Another major system problem is the divided responsibility between the Commonwealth and state governments in health. In the recent Generational Health Review in South Australia, this problem was continually raised: "It is all very well for the state government to review its health system but a major problem is the inefficiency, fragmentation, gaps, cost and blame-shifting that result from the different roles of the commonwealth and state governments in health."
Many examples were mentioned. One was the pressure on state hospital emergency departments because of inadequate funding or management of general practice services in the community. The other was the shortage of Commonwealth-funded aged-person facilities, which resulted in aged and frail persons remaining for long periods and unnecessarily and expensively in state acute hospitals.

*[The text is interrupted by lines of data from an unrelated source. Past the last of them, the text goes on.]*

(* ===== verification/System.v ===== *)
(** * The daemon: API handlers, ticks and decrypt goroutines together

    The pool of [Effects] with the daemon's threads: a client is an HTTP request, a tick of
    the runner or its whole loop, a goroutine started with [go] is [runDecrypt].  [pool_exec] runs a given
    schedule; the theorems are about every schedule. *)

From S2P Require Import Prelude GoStrings GoUrl GoError Schema Files Effects Settings Store StoreInv.
From S2P Require Import StoreSpec Archive Resolver Service Api ApiSpec Runner RunnerInv.

#[local] Open Scope string_scope.

Section System.
Context `{UC : Unicode} (s : Server) (r : Runner).

Definition spawn (t : decryptTask) : thread := mkThread unit (runDecrypt r t).

Definition tick_thread (fuel : nat) : thread := mkThread bool (tick fuel r).

Definition request_thread (q : http_request) : thread := mkThread response (serve_http s q).

(** The goroutine that [main] starts. *)
Definition runner_thread (beats fuel : nat) : thread := mkThread unit (Start beats fuel r).

Inductive client : thread -> Prop :=
  | client_request q : client (request_thread q)
  | client_tick fuel : client (tick_thread fuel)
  | client_runner beats fuel : client (runner_thread beats fuel).

Definition init_world (set : SettingsState) : World :=
  mkWorld empty_db None 0 [] [] ∅ None set no_files 0.

Definition reachable (env : Env) (set : SettingsState) (w : World) (ts : list thread) : Prop :=
  rtc (pool_step env client spawn) (init_world set, []) (w, ts).

(** C1. In every state the daemon can reach, by any interleaving of HTTP requests, ticks and
    decrypt goroutines, with any statement, aria2 call, tool or file operation failing and
    the process restarted at any time, the tables are well formed: ids are unique and
    ascending, every job has one of the nine statuses and the columns its status calls for,
    its output directory lies in an allowed root and its name is a plain file name, a stored
    password is trimmed and not blank, and every event belongs to a job. *)
Theorem reachable_DbOk (env : Env) (set : SettingsState) (w : World) (ts : list thread) :
  reachable env set w ts -> DbOk (allowedRoots (Queue s)) (db w).
Proof.
  intros H.
  pose proof (safe_pool (db_inv (DbOk (allowedRoots (Queue s)))) env client spawn (init_world set, []) (w, ts))
    as Hp. destruct Hp as [[Hok _] _]; [| | |exact H| | |exact Hok].
  - intros t [q|fuel|beats fuel]; [apply serve_http_safe; [apply StoreSafe_DbOk|intros u; by apply step_ok_db_inv|intros _; apply safe_ClearAll]| |].
    + exact (tick_safe r _ _ fuel (SS := StoreSafe_DbOk _)).
    + exact (Start_safe r _ _ beats fuel (SS := StoreSafe_DbOk _)).
  - intros t. exact (runDecrypt_safe r _ _ t (SS := StoreSafe_DbOk _)).
  - apply db_inv_restart.
  - split; [apply DbOk_empty|done].
  - constructor.
Qed.

(** ** Running a schedule *)

Inductive move : Type :=
  | Arrive (q : http_request)
  | Tick (fuel : nat)
  | Turn (i : nat)
  | Restart.

Fixpoint turn_exec (n : nat) (env : Env) (w : World) (t : thread) : option (World * thread) :=
  match n with
  | O => None
  | S n =>
      match step_thread env w t with
      | None => None
      | Some (w', t') =>
          match tx w' with None => Some (w', t') | Some _ => turn_exec n env w' t' end
      end
  end.

(** The goroutines started since [old], the last first. *)
Definition started_since (old new : list decryptTask) : list decryptTask :=
  take (List.length new - List.length old) new.

Definition move_exec (env : Env) (m : move) (st : World * list thread)
  : option (World * list thread) :=
  let '(w, ts) := st in
  match m with
  | Arrive q => Some (w, request_thread q :: ts)
  | Tick fuel => Some (w, tick_thread fuel :: ts)
  | Restart => Some (restart (settings w) (request_id w) w, [])
  | Turn i =>
      match drop i ts with
      | t :: after =>
          '(w', t') ← turn_exec 64 env w t;
          Some (w', take i ts ++ t' :: after ++ map spawn (started_since (threads w) (threads w')))%list
      | [] => None
      end
  end.

Fixpoint pool_exec (env : Env) (l : list move) (st : World * list thread)
  : option (World * list thread) :=
  match l with
  | [] => Some st
  | m :: l => st' ← move_exec env m st; pool_exec env l st'
  end.

Lemma turn_exec_sound (n : nat) (env : Env) (w w' : World) (t t' : thread) :
  turn_exec n env w t = Some (w', t') -> turn env w t w' t'.
Proof.
  revert w t. induction n as [|n IH]; intros w t H; [done|]. cbn [turn_exec] in H.
  destruct (step_thread env w t) as [[w1 t1]|] eqn:Es; [|done].
  destruct (tx w1) eqn:Et; simplify_eq.
  - eapply turn_tx; [exact Es|by rewrite Et|by apply IH].
  - by apply turn_call.
Qed.

Lemma threads_handle {X} (env : Env) (w : World) (e : ev X) :
  exists st, threads (fst (handle env w e)) = (st ++ threads w)%list.
Proof.
  destruct e; unfold handle, act; cbn; repeat case_match; cbn;
    first [by exists [] | by eexists [_]].
Qed.

Lemma threads_turn (env : Env) (w w' : World) (t t' : thread) :
  turn env w t w' t' -> exists st, threads w' = (st ++ threads w)%list.
Proof.
  assert (forall w w' t t', step_thread env w t = Some (w', t') ->
            exists st, threads w' = (st ++ threads w)%list) as Hstep.
  { intros v v' u u'. unfold step_thread. destruct u as [A [a| |X e k]]; cbn; [done|done|].
    destruct (blocked _ _ _); [done|]. destruct (threads_handle env v e) as [st Hst].
    destruct (handle env v e) as [v1 x]. intros [= <- _]. by exists st. }
  induction 1 as [w t w' t' Hs _|w t w1 t1 w' t' Hs _ _ IH]; [by eapply Hstep|].
  destruct (Hstep _ _ _ _ Hs) as [st1 H1]. destruct IH as [st2 H2]. exists (st2 ++ st1)%list.
  by rewrite H2, H1, app_assoc.
Qed.

Lemma started_since_app (st old : list decryptTask) : started_since old (st ++ old) = st.
Proof.
  unfold started_since. rewrite length_app.
  replace (_ - _)%nat with (List.length st) by lia. by rewrite take_app_length.
Qed.

(** The threads that a move brings. *)
Definition arrives (c : thread -> Prop) (m : move) : Prop :=
  match m with
  | Arrive q => c (request_thread q)
  | Tick fuel => c (tick_thread fuel)
  | Turn _ | Restart => True
  end.

Lemma pool_exec_within (c : thread -> Prop) (env : Env) (l : list move) (st st' : World * list thread) :
  Forall (arrives c) l -> pool_exec env l st = Some st' -> rtc (pool_step env c spawn) st st'.
Proof.
  intros Hl. revert st. induction Hl as [|m l Hm Hl IH]; intros [w ts] H; cbn [pool_exec] in H; [by simplify_eq|].
  destruct (move_exec env m (w, ts)) as [st1|] eqn:Em; [|done]. cbn in H.
  eapply rtc_l; [|by apply IH]. destruct m as [q|fuel|i|];
    cbn [move_exec] in Em; simplify_eq.
  - by apply pool_client.
  - by apply pool_client.
  - destruct (drop i ts) as [|t after] eqn:Ed; [done|].
    destruct (turn_exec 64 env w t) as [[w' t']|] eqn:Et;
      cbn [mbind option_bind] in Em; simplify_eq.
    apply turn_exec_sound in Et. destruct (threads_turn _ _ _ _ _ Et) as [started Hst].
    rewrite <- (take_drop i ts) at 1. rewrite Ed, Hst, started_since_app. by apply pool_turn.
  - apply pool_restart.
Qed.

Lemma pool_exec_sound (env : Env) (l : list move) (st st' : World * list thread) :
  pool_exec env l st = Some st' -> rtc (pool_step env client spawn) st st'.
Proof. apply pool_exec_within, Forall_forall. intros [] _; by constructor. Qed.
End System.

(** ** A removal that is lost *)

#[local] Instance SystemUnicode : Unicode := {| unicode_lower := ascii_lower |}.

Definition sample_runner : Runner :=
  mkRunner (NewRegistry [NewHTTPResolver]) None None 2 (Some Concurrency) (Some AutoDecrypt) 1.

(** A direct link is queued; the tick claims it and reads the row once more; the user removes
    the job; the tick goes on. *)
Definition lost_removal : list move :=
  (Arrive (post_job (mkAddJob "https://host/f.bin" "/data/tv" "" "" "" 3)) :: repeat (Turn 0) 4
   ++ Tick 5 :: repeat (Turn 0) 8
   ++ Arrive (request_to "POST" "/jobs/1/remove" "") :: repeat (Turn 0) 5
   ++ repeat (Turn 1) 8)%list.

Definition lost_removal_ok (st : World * list thread) : bool :=
  match jobs (db (fst st)) with
  | [j] =>
      String.eqb (Status j) StatusDownloading && bool_decide (DeletedAt j <> None)
      && negb (list_filter StatusDownloading false j)
      && bool_decide (EngineGID j = Some "gid-1")
      && forallb (fun q => match q with RemoveGid _ => false | _ => true end) (requests (fst st))
  | _ => false
  end.

Lemma lost_removal_runs :
  exists w ts, pool_exec api_server sample_runner (calm_env 200) lost_removal
                 (init_world (mkSettings 2 5 true), []) = Some (w, ts)
               /\ lost_removal_ok (w, ts) = true.
Proof.
  assert (option_map lost_removal_ok (pool_exec api_server sample_runner (calm_env 200)
            lost_removal (init_world (mkSettings 2 5 true), [])) = Some true) as Hok
    by (vm_compute; reflexivity).
  destruct (pool_exec _ _ _ lost_removal _) as [[w ts]|]; [|discriminate Hok].
  injection Hok as Hok. by exists w, ts.
Qed.


Lemma reachable_DbOk_witness :
  exists w ts, reachable api_server sample_runner (calm_env 200) (mkSettings 2 5 true) w ts
    /\ jobs (db w) <> [] /\ DbOk ["/data/tv"] (db w).
Proof.
  destruct lost_removal_runs as (w & ts & E & Hok). exists w, ts.
  assert (reachable api_server sample_runner (calm_env 200) (mkSettings 2 5 true) w ts) as Hr
    by exact (pool_exec_sound _ _ _ lost_removal _ _ E).
  split; [exact Hr|]. split.
  - intros Hj. unfold lost_removal_ok in Hok. cbn [fst] in Hok. rewrite Hj in Hok. discriminate.
  - exact (reachable_DbOk api_server sample_runner (calm_env 200) _ w ts Hr).
Defined.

There are many other consequences of divided responsibility - delays in elective surgery in the public system because of emergency department priority; inadequate attention to prevention and disease management and poor workforce planning .The waste involved in the present divided system is well understood and I am confident that the community would welcome a resolution of the problem. In this case, I think good health policy would be good politics as well.
The insiders won't fix it. They are caught in the detail and find it very convenient to blame someone else.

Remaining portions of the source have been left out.